Fさんは本当に真面目で、後輩思いの素敵な先輩だと思います。Fさんが受けた先輩の指導は過去のもの。今のFさんのやり方で、後輩と新しい関係を築くことが大事だと思います」(櫻井さん)
部下の指導では、アドバイスすることも大事ですが、効果的な褒め方もとても重要ですね。特に、昨今は叱られることなく、褒められて育ってきた若い社員も多いようです。褒められることは、人が成長する大きな原動力にもなりますよね。ここからは、褒められるとはどういうことか、その人の特徴から見ていきましょう。
褒められるとは?
褒められるとは、その人の実績や行動が、他の人から評価され、称えられることを意味します。小さなお子さんであれば、学校の成績や、運動会での頑張り、友達に親切にするなどの行為について、褒められることが多いですよね。
大人でも、会社での営業実績や社会貢献など、人から褒められることは、次の行動への活力やモチベーションにつながるもの。この「誰かに褒められたい」という感情は、「承認欲求」ともいえます。
アメリカの心理学者アブラハム・マズローは、人の欲求を低次元のものから順番に5つの階層で表しました。
生理的欲求:生命を維持したい
安全欲求:自分の身を守りたい
社会的欲求:他人と関わりたい
承認欲求:他人から認められたい
自己実現欲求:自分らしく生きたい
人は低階層の欲求がある程度満たされると、より高度の欲求を求める。つまり、生理的欲求に始まり、最終的には自己実現に向けて成長していく生き物であると、マズローは説いています。
他人に褒められたいと願う人は、他人から認められ、自分を高く評価してほしいという気持ちが強い人と言えるでしょう。
褒められる人の特徴とは?
どんな人でも、他人から褒められると嬉しいものですよね。周りから評価され、認められる人にはどんな特徴があるのでしょうか。ここでは3つ紹介します。一緒に見ていきましょう。
1:何かに対して努力をしている
仕事において、必要な知識を得るために、資格取得の勉強をしていたり、健康維持のためにジム通いをしていたり、目標を持って努力をしている人は、褒められることが多いでしょう。
当たり前のようなことでも、行動に移し、結果を残すことは、なかなかできないものですよね。
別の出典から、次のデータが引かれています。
(* ===== verification/SqlTable.v ===== *)
(** A table of the SQLite module (src/Source/FastoreModule/Table, Dictionary,
    Utilities, Module): its definition in SQL, its columns in the hive, updates,
    and the choice of an index for a query.

    SQLite and the conversion of dates are parameters; the database is the
    interface [DataAccess]. *)
From stdpp Require Import gmap.
From Stdlib Require Import String.
From Stdlib Require Import SpecFloat.
From Stdlib Require Import Strings.Byte.
From S2P Require Import Prelude Scalar BTree BTreeDelete Comm Column Repository Worker Ids Database Transaction Generator.
Open Scope Z_scope.

(** * SQLite *)

Definition SQLITE_OK : Z := 0.
Definition SQLITE_ERROR : Z := 1.
Definition SQLITE_CONSTRAINT : Z := 19.
Definition SQLITE_MISMATCH : Z := 20.

Definition SQLITE_INTEGER : Z := 1.
Definition SQLITE_FLOAT : Z := 2.
Definition SQLITE_TEXT : Z := 3.
Definition SQLITE_BLOB : Z := 4.
Definition SQLITE_NULL : Z := 5.

Definition SQLITE_INDEX_CONSTRAINT_EQ : Z := 2.
Definition SQLITE_INDEX_CONSTRAINT_GT : Z := 4.
Definition SQLITE_INDEX_CONSTRAINT_LE : Z := 8.
Definition SQLITE_INDEX_CONSTRAINT_LT : Z := 16.
Definition SQLITE_INDEX_CONSTRAINT_GE : Z := 32.
Definition SQLITE_INDEX_CONSTRAINT_MATCH : Z := 64.

(** [sqlite3_value] and what is read of it; the text of NULL is a null pointer.
    [time_from_string] is boost's, as seconds since 1970. *)
Class SQLite (V : Type) := {
  value_type : V -> Z;
  value_int64 : V -> Z;
  value_double : V -> double;
  value_text : V -> option bytes;
  time_from_string : bytes -> option Z;
}.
自分の目標に、前向きに取り組んでいる人がいたら、その頑張りに対して、ねぎらいの声を掛けてあげてください。きっと、励みになるでしょう。
2:素直な心を持っている
素直で正直な心を持った人は、褒められる人の特徴と言えるでしょう。自分の過ちやミスも素直に認めて、反省しますし、人に評価されたり、認められたりした時、自然に「ありがとう」と喜びを表現します。
一方で、日本人の美徳として、謙遜するあまり、「そんなことありません」「まだまだです」と、褒め言葉を否定的にとらえる人も中にはいますよね。せっかく、自分の頑張りが他の人の目に留まり、褒められたのです。ポジティブな褒め言葉は、素直に受け取っておいてもいいでしょう。
3:自分よりも他人を優先する
困っている人や、助けを求めている人に対し、自分のことは後回しにして、相手を優先する人も、褒められることが多いですね。率先して、周りに配慮し、頼まれる前から他の人をサポートしている場合もあります。
頼りにされることも多く、仲間も多いので、その人が困った時には、必ず誰かが助けてくれます。チームワークがしっかり形成されている組織は、お互いを褒め合うケースが見られるものです。
褒められるのが苦手な人の心理とは?
素直に相手を褒めているのに、なかなか受け取ってもらえない人も、中にはいますよね。どうしてそのようなことが起こるのでしょうか。ここでは褒められるのが苦手な人の心理を解説します。
1:自己肯定感が低い
自分で自分の評価が低いので、誰に褒められたとしても、素直にその言葉を受け取ることができません。「こんなこと誰にでもできる」と、褒め言葉を否定してしまいます。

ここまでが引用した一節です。